WHAT IS EXPECTED – Where a line holds the word "with", copy it from the records.

INFORMATION PROVIDED –

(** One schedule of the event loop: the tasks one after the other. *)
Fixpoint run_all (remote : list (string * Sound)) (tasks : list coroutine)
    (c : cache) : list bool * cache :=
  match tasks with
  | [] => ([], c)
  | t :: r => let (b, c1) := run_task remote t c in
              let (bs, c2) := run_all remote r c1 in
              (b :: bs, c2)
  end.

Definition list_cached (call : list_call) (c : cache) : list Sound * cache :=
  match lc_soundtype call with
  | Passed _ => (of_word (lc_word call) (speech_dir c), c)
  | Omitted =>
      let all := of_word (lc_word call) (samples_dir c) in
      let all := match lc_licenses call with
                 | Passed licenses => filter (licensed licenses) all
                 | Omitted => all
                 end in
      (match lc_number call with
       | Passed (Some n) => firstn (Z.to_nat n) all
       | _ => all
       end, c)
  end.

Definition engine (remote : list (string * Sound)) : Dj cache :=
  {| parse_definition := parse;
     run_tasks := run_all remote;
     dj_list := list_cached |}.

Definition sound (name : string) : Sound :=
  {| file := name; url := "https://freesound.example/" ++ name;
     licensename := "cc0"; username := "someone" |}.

OUTPUT FOR THIS TASK –
  match tasks with
  match lc_soundtype call with
      let all := match lc_licenses call with
      (match lc_number call with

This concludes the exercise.